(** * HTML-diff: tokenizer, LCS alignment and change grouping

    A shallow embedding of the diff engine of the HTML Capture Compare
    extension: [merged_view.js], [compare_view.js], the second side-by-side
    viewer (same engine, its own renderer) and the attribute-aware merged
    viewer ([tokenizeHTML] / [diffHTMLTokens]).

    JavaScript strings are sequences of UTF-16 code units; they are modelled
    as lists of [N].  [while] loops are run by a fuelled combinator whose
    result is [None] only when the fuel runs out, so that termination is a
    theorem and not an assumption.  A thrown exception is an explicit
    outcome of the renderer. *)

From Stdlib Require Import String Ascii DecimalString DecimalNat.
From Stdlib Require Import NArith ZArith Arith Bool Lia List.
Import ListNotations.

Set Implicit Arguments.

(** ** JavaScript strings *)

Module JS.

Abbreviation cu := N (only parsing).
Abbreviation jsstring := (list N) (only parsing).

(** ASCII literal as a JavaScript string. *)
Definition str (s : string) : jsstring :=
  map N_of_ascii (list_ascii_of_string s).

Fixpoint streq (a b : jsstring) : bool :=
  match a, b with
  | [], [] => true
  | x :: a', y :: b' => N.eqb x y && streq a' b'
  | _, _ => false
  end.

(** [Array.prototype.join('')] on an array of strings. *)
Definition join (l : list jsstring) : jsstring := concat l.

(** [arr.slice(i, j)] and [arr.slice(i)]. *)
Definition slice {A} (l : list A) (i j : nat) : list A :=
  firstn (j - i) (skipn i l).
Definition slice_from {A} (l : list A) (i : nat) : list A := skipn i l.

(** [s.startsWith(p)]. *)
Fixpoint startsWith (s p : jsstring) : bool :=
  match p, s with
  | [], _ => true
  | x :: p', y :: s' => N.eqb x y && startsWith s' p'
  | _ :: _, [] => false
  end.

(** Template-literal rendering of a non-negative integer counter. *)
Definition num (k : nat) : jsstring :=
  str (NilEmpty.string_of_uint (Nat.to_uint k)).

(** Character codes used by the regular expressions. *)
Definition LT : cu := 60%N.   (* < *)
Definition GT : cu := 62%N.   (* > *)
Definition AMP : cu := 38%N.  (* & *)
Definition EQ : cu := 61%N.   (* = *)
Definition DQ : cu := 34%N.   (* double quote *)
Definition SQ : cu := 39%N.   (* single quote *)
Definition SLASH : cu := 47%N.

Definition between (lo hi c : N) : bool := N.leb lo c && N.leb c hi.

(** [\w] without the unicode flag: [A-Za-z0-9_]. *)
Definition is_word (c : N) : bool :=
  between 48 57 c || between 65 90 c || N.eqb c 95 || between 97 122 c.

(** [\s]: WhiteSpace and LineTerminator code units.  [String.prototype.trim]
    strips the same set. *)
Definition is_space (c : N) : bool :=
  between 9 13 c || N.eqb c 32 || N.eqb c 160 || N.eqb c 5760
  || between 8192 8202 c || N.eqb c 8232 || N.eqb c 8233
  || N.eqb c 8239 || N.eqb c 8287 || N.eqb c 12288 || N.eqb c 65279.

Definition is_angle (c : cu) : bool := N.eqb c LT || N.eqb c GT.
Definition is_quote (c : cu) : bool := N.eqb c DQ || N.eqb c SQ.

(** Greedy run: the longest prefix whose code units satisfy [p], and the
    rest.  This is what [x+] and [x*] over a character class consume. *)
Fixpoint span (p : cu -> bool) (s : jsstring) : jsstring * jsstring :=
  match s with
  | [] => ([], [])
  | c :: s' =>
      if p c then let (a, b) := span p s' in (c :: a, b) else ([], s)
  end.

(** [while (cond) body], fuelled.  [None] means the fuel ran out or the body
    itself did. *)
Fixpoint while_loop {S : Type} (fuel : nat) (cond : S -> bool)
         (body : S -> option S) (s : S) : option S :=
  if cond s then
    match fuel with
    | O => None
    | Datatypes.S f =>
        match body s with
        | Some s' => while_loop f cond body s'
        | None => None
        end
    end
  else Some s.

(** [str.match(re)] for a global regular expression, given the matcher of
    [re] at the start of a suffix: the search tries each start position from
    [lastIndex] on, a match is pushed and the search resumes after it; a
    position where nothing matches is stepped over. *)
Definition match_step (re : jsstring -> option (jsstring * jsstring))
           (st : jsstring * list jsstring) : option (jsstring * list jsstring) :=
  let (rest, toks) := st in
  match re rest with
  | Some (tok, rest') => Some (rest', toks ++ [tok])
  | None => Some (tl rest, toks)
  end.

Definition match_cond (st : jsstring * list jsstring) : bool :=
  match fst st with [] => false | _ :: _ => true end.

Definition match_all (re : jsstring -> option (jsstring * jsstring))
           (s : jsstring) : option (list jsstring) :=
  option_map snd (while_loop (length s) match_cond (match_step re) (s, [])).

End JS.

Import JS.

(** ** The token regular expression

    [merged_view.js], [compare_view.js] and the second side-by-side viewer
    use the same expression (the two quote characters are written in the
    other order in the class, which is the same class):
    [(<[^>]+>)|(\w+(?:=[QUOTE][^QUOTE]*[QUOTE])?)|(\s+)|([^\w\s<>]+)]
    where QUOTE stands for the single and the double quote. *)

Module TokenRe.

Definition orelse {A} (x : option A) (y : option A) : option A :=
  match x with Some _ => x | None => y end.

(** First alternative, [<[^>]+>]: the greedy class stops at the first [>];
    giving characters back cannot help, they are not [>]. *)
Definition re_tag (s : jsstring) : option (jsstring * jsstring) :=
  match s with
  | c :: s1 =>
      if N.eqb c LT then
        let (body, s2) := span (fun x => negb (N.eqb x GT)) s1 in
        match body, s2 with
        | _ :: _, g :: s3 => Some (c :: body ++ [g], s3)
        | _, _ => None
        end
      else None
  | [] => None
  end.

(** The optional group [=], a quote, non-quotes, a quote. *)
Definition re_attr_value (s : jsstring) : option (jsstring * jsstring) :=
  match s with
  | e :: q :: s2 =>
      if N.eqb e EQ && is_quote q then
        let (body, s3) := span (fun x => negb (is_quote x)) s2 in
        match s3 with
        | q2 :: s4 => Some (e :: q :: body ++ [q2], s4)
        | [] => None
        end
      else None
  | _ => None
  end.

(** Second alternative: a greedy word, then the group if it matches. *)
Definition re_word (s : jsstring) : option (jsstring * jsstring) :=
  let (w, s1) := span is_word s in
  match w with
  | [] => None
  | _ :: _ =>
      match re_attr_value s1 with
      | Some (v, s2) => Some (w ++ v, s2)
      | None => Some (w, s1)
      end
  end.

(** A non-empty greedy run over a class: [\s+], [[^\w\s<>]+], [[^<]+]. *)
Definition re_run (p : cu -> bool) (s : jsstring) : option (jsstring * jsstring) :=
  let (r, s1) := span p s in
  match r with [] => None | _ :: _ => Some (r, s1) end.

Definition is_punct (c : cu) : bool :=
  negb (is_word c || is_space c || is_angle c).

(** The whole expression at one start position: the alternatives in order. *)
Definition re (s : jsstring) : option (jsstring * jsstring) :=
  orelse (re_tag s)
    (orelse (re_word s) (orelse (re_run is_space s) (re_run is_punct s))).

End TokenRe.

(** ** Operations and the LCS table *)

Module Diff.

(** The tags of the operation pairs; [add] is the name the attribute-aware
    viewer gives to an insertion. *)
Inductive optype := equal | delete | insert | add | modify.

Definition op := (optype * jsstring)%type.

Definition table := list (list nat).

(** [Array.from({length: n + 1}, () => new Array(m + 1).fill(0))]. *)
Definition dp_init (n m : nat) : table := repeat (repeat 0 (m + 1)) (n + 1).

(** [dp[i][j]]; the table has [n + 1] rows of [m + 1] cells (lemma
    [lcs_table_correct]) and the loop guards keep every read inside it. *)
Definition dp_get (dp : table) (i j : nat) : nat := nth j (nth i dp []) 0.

### Exercise directions
Reproduce the records above exactly. Leave nothing out.

### Exercise answer
(** * HTML-diff: tokenizer, LCS alignment and change grouping

    A shallow embedding of the diff engine of the HTML Capture Compare
    extension: [merged_view.js], [compare_view.js], the second side-by-side
    viewer (same engine, its own renderer) and the attribute-aware merged
    viewer ([tokenizeHTML] / [diffHTMLTokens]).

    JavaScript strings are sequences of UTF-16 code units; they are modelled
    as lists of [N].  [while] loops are run by a fuelled combinator whose
    result is [None] only when the fuel runs out, so that termination is a
    theorem and not an assumption.  A thrown exception is an explicit
    outcome of the renderer. *)

From Stdlib Require Import String Ascii DecimalString DecimalNat.
From Stdlib Require Import NArith ZArith Arith Bool Lia List.
Import ListNotations.

Set Implicit Arguments.

(** ** JavaScript strings *)

Module JS.

Abbreviation cu := N (only parsing).
Abbreviation jsstring := (list N) (only parsing).

(** ASCII literal as a JavaScript string. *)
Definition str (s : string) : jsstring :=
  map N_of_ascii (list_ascii_of_string s).

Fixpoint streq (a b : jsstring) : bool :=
  match a, b with
  | [], [] => true
  | x :: a', y :: b' => N.eqb x y && streq a' b'
  | _, _ => false
  end.

(** [Array.prototype.join('')] on an array of strings. *)
Definition join (l : list jsstring) : jsstring := concat l.

(** [arr.slice(i, j)] and [arr.slice(i)]. *)
Definition slice {A} (l : list A) (i j : nat) : list A :=
  firstn (j - i) (skipn i l).
Definition slice_from {A} (l : list A) (i : nat) : list A := skipn i l.

(** [s.startsWith(p)]. *)
Fixpoint startsWith (s p : jsstring) : bool :=
  match p, s with
  | [], _ => true
  | x :: p', y :: s' => N.eqb x y && startsWith s' p'
  | _ :: _, [] => false
  end.

(** Template-literal rendering of a non-negative integer counter. *)
Definition num (k : nat) : jsstring :=
  str (NilEmpty.string_of_uint (Nat.to_uint k)).

(** Character codes used by the regular expressions. *)
Definition LT : cu := 60%N.   (* < *)
Definition GT : cu := 62%N.   (* > *)
Definition AMP : cu := 38%N.  (* & *)
Definition EQ : cu := 61%N.   (* = *)
Definition DQ : cu := 34%N.   (* double quote *)
Definition SQ : cu := 39%N.   (* single quote *)
Definition SLASH : cu := 47%N.

Definition between (lo hi c : N) : bool := N.leb lo c && N.leb c hi.

(** [\w] without the unicode flag: [A-Za-z0-9_]. *)
Definition is_word (c : N) : bool :=
  between 48 57 c || between 65 90 c || N.eqb c 95 || between 97 122 c.

(** [\s]: WhiteSpace and LineTerminator code units.  [String.prototype.trim]
    strips the same set. *)
Definition is_space (c : N) : bool :=
  between 9 13 c || N.eqb c 32 || N.eqb c 160 || N.eqb c 5760
  || between 8192 8202 c || N.eqb c 8232 || N.eqb c 8233
  || N.eqb c 8239 || N.eqb c 8287 || N.eqb c 12288 || N.eqb c 65279.

Definition is_angle (c : cu) : bool := N.eqb c LT || N.eqb c GT.
Definition is_quote (c : cu) : bool := N.eqb c DQ || N.eqb c SQ.

(** Greedy run: the longest prefix whose code units satisfy [p], and the
    rest.  This is what [x+] and [x*] over a character class consume. *)
Fixpoint span (p : cu -> bool) (s : jsstring) : jsstring * jsstring :=
  match s with
  | [] => ([], [])
  | c :: s' =>
      if p c then let (a, b) := span p s' in (c :: a, b) else ([], s)
  end.

(** [while (cond) body], fuelled.  [None] means the fuel ran out or the body
    itself did. *)
Fixpoint while_loop {S : Type} (fuel : nat) (cond : S -> bool)
         (body : S -> option S) (s : S) : option S :=
  if cond s then
    match fuel with
    | O => None
    | Datatypes.S f =>
        match body s with
        | Some s' => while_loop f cond body s'
        | None => None
        end
    end
  else Some s.

(** [str.match(re)] for a global regular expression, given the matcher of
    [re] at the start of a suffix: the search tries each start position from
    [lastIndex] on, a match is pushed and the search resumes after it; a
    position where nothing matches is stepped over. *)
Definition match_step (re : jsstring -> option (jsstring * jsstring))
           (st : jsstring * list jsstring) : option (jsstring * list jsstring) :=
  let (rest, toks) := st in
  match re rest with
  | Some (tok, rest') => Some (rest', toks ++ [tok])
  | None => Some (tl rest, toks)
  end.

Definition match_cond (st : jsstring * list jsstring) : bool :=
  match fst st with [] => false | _ :: _ => true end.

Definition match_all (re : jsstring -> option (jsstring * jsstring))
           (s : jsstring) : option (list jsstring) :=
  option_map snd (while_loop (length s) match_cond (match_step re) (s, [])).

End JS.

Import JS.

(** ** The token regular expression

    [merged_view.js], [compare_view.js] and the second side-by-side viewer
    use the same expression (the two quote characters are written in the
    other order in the class, which is the same class):
    [(<[^>]+>)|(\w+(?:=[QUOTE][^QUOTE]*[QUOTE])?)|(\s+)|([^\w\s<>]+)]
    where QUOTE stands for the single and the double quote. *)

Module TokenRe.

Definition orelse {A} (x : option A) (y : option A) : option A :=
  match x with Some _ => x | None => y end.

(** First alternative, [<[^>]+>]: the greedy class stops at the first [>];
    giving characters back cannot help, they are not [>]. *)
Definition re_tag (s : jsstring) : option (jsstring * jsstring) :=
  match s with
  | c :: s1 =>
      if N.eqb c LT then
        let (body, s2) := span (fun x => negb (N.eqb x GT)) s1 in
        match body, s2 with
        | _ :: _, g :: s3 => Some (c :: body ++ [g], s3)
        | _, _ => None
        end
      else None
  | [] => None
  end.

(** The optional group [=], a quote, non-quotes, a quote. *)
Definition re_attr_value (s : jsstring) : option (jsstring * jsstring) :=
  match s with
  | e :: q :: s2 =>
      if N.eqb e EQ && is_quote q then
        let (body, s3) := span (fun x => negb (is_quote x)) s2 in
        match s3 with
        | q2 :: s4 => Some (e :: q :: body ++ [q2], s4)
        | [] => None
        end
      else None
  | _ => None
  end.

(** Second alternative: a greedy word, then the group if it matches. *)
Definition re_word (s : jsstring) : option (jsstring * jsstring) :=
  let (w, s1) := span is_word s in
  match w with
  | [] => None
  | _ :: _ =>
      match re_attr_value s1 with
      | Some (v, s2) => Some (w ++ v, s2)
      | None => Some (w, s1)
      end
  end.

(** A non-empty greedy run over a class: [\s+], [[^\w\s<>]+], [[^<]+]. *)
Definition re_run (p : cu -> bool) (s : jsstring) : option (jsstring * jsstring) :=
  let (r, s1) := span p s in
  match r with [] => None | _ :: _ => Some (r, s1) end.

Definition is_punct (c : cu) : bool :=
  negb (is_word c || is_space c || is_angle c).

(** The whole expression at one start position: the alternatives in order. *)
Definition re (s : jsstring) : option (jsstring * jsstring) :=
  orelse (re_tag s)
    (orelse (re_word s) (orelse (re_run is_space s) (re_run is_punct s))).

End TokenRe.

(** ** Operations and the LCS table *)

Module Diff.

(** The tags of the operation pairs; [add] is the name the attribute-aware
    viewer gives to an insertion. *)
Inductive optype := equal | delete | insert | add | modify.

Definition op := (optype * jsstring)%type.

Definition table := list (list nat).

(** [Array.from({length: n + 1}, () => new Array(m + 1).fill(0))]. *)
Definition dp_init (n m : nat) : table := repeat (repeat 0 (m + 1)) (n + 1).

(** [dp[i][j]]; the table has [n + 1] rows of [m + 1] cells (lemma
    [lcs_table_correct]) and the loop guards keep every read inside it. *)
Definition dp_get (dp : table) (i j : nat) : nat := nth j (nth i dp []) 0.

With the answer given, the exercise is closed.